"Que el Estado se encargue de mí"

Cuando oigo aquello de que "los políticos deben ilusionar", me pongo a pensar en cuántos políticos en el mundo han cumplido sus expectativas ilusionantes. Si uno echa un vistazo, resulta conveniente no ilusionarse con los políticos, más bien tenerles cierto miedo.

La asimilación de las afecciones del alma, comunes a casi todos los hombres, siempre ha encontrado refugio en las religiones y en los mitos, grandes epopeyas poéticas y narrativas, enigmáticas, en las que el ser humano ha podido reflejarse como héroe en potencia, dotando a su vida de un cierto sentido.

En la otra cara de la moneda vemos un impulso racionalizador de la vida afectiva, fundamental para una gestión no contaminada en aquellos campos sociales que así lo requieran. Lo que ocurre es que, los mismos racionalistas que tratan de eliminar las influencias sociales y afectivas del cristianismo, por ejemplo, inundan de contenido emocional aquello que debería quedar al margen, como es la gestión de las cuentas públicas.

A diferencia de la filosofía, que carece de influjo sobre las masas porque no trata con las emociones, el populismo sí que aspira a tener efectos sobre los afectos de los hombres. Es la instrumentalización de lo afectivo como publicidad para lograr el poder. El populismo es una predictadura edulcorada por una publicidad emocional, sin un fondo fiable.

El batiburrillo predictatorial incluye a comunistas, revolucionarios violentos, separatistas, odiadores profesionales, reforzados por cierta gente bienintencionada ingenua. Estos últimos son los ilusos.

En buena medida la insatisfacción crónica del sujeto moderno se debe a la pérdida de la cosmovisión religiosa, y sus expectativas de orden quedan limitadas y asfixiadas a su cuerpo biológico y a sus relaciones sociales. Han renunciado a la ilusión religiosa a cambio de alimentarse de otras que oscilan entre las tendencias utópicas y la proliferación vírica de un odio indefinido hacia el orden establecido, reducido a sistema luciferino.

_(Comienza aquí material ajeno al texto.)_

Lemma ApplyRetention_fresh `{XXHash} c pages head beforeLSN policyVersion :
  validateConfigHead c head = Ok () → fresh_request head beforeLSN policyVersion → 0 ≤ hh_AppliedRetentionVersion (hd_Header head) →
  ApplyRetention None c (Some pages) head beforeLSN policyVersion =
  let target := Z.min beforeLSN (hh_NextLSN (hd_Header head)) in
  '(oldest, active, sections, objects) ← retention_lists None c pages head target;
  reachable ← reachableSegmentCount sections active;
  let next := retention_head head target policyVersion oldest reachable active sections in
  body ← MarshalHead next;
  Ok {| mu_Head := next; mu_HeadBody := body; mu_Pages := objects |}.
Proof.
  intros Hc ([Hv _] & Hl & Hg) H0. unfold ApplyRetention. rewrite Hc. cbn [mbind result_bind]. cbv zeta.
  rewrite (proj2 (Z.eqb_neq policyVersion 0)), (proj2 (Z.eqb_neq policyVersion (hh_AppliedRetentionVersion _))) by lia. cbn [andb].
  rewrite (proj2 (Z.leb_gt policyVersion _)), (proj2 (Z.ltb_ge beforeLSN _)), (proj2 (Z.eqb_neq _ _) Hg) by lia.
  replace (if hh_NextLSN (hd_Header head) <? beforeLSN then _ else _) with (Z.min beforeLSN (hh_NextLSN (hd_Header head)))
    by (destruct (Z.ltb_spec (hh_NextLSN (hd_Header head)) beforeLSN); lia). done.
Qed.

Lemma retention_rep `{XXHash} c pages head es beforeLSN policyVersion :
  catalog_rep c pages head es → is_u64 beforeLSN → fresh_request head beforeLSN policyVersion →
  (∃ m, ApplyRetention None c (Some pages) head beforeLSN policyVersion = Ok m ∧
     catalog_rep c (put_pages (mu_Pages m) pages) (mu_Head m) (from_lsn beforeLSN es) ∧
     later_pages c (hh_Generation (hd_Header head)) (mu_Pages m) ∧
     MarshalHead (mu_Head m) = Ok (mu_HeadBody m) ∧ retention_applied head (mu_Head m) beforeLSN policyVersion) ∨
  (zero_page c (hh_Generation (hd_Header head) + 1) (hh_WriterEpoch (hd_Header head)) ∧
   ∃ e, ApplyRetention None c (Some pages) head beforeLSN policyVersion = Err e).
Proof.
  intros HR [Hb0 _] Hfresh. pose proof Hfresh as ([Hv Hv'] & Hl & Hg). pose proof (cr_typed _ _ _ _ HR) as (Ht & _).
  unfold HeadHeader_typed in Ht. destruct Ht as (_ & _ & _ & _ & _ & _ & _ & _ & [HN0 HN1] & _ & _ & [H0 _] & _).
  rewrite (ApplyRetention_fresh _ _ _ _ _ (cr_config _ _ _ _ HR) Hfresh H0). cbv zeta.
  set (target := Z.min beforeLSN (hh_NextLSN (hd_Header head))).
  assert (Ef : from_lsn target es = from_lsn beforeLSN es).
  { unfold target. destruct (Z.min_spec beforeLSN (hh_NextLSN (hd_Header head))) as [[_ ->]|[? ->]]; [done|]. by eapply from_lsn_clamp. }
  destruct (retention_generation _ _ _ _ HR Hg) as [Eg _].
  destruct (retention_lists_spec c pages head es HR Hg target) as [(x & oldest & active & ss & new & -> & Ex & HD)|[Hz Hz']].
  - left. cbn [mbind result_bind].
    rewrite (retention_reachable c pages head es HR x target policyVersion oldest active ss new HD). cbn [mbind result_bind].
    pose proof (retention_head_rep c pages head es HR Hg x target policyVersion oldest active ss new HD
                  ltac:(unfold target; lia) ltac:(unfold target; lia) ltac:(lia) Hv') as HR'.
    destruct Marshal_total as (_ & _ & HM). destruct (proj2 (HM _ (cr_typed _ _ _ _ HR')) (cr_ok _ _ _ _ HR')) as [body HB].
    rewrite HB. eexists. split; [reflexivity|]. cbn [mu_Pages mu_Head mu_HeadBody]. rewrite <- Ef, <- Ex. split; [done|].
    split; [|split; [done|constructor; try done; exact Eg]].
    eapply page_new_later; [|by apply (retained_new c pages head es x oldest active ss new)]. lia.
  - right. rewrite Eg in Hz. split; [done|]. destruct (_ ≫= _) as [m|e] eqn:E; [exfalso|eauto]. inv_ok. destruct x as [[[oldest active] ss] new].
    inv_ok. specialize (Hz' _ _ _ _ Hbind). unfold MarshalHead in Hbind1. inv_ok.
    apply Exists_exists in Hz' as (r & Hr & Hid). exact (validateHead_ids _ Hbind2 r Hr Hid).
Qed.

Hay una serie de «ilusiones sustitutivas» para la añoranza de lo divino, como la psicopatía, la violencia, las droga, la cultura pop, e, incluso, los museos o el arte. Pero cuando se trata de gestionar un Estado, la vida pulsional debe someterse al dictado pragmático de la razón como garantía de una adecuada gestión de unos recursos públicos limitados. Sólo una política aséptica que reduzca las pulsiones destructivas podrá escapar de la barbarie adolescente que significa el populismo. Y luego, en sus ratos libres, con su dinero, que se dediquen al goce espiritual o a las relaciones sadomasoquistas, para así calmar esa voluntad adánica, esa necesidad de destruir para recomenzar todo de nuevo.

El problema del comunismo, o de cualquier dictadura, es que los hombres no están a su altura, se necesitarían ángeles al mando. Pero con esos ángeles, tanto el comunismo como el capitalismo, funcionarían estupendamente.

Procuraré no votar ilusionado, y lo haré en función del valor estimado de mi voto como facilitador del juego de fuerzas que menos espanto me genere y, así, nunca me sentiré ilusamente defraudado.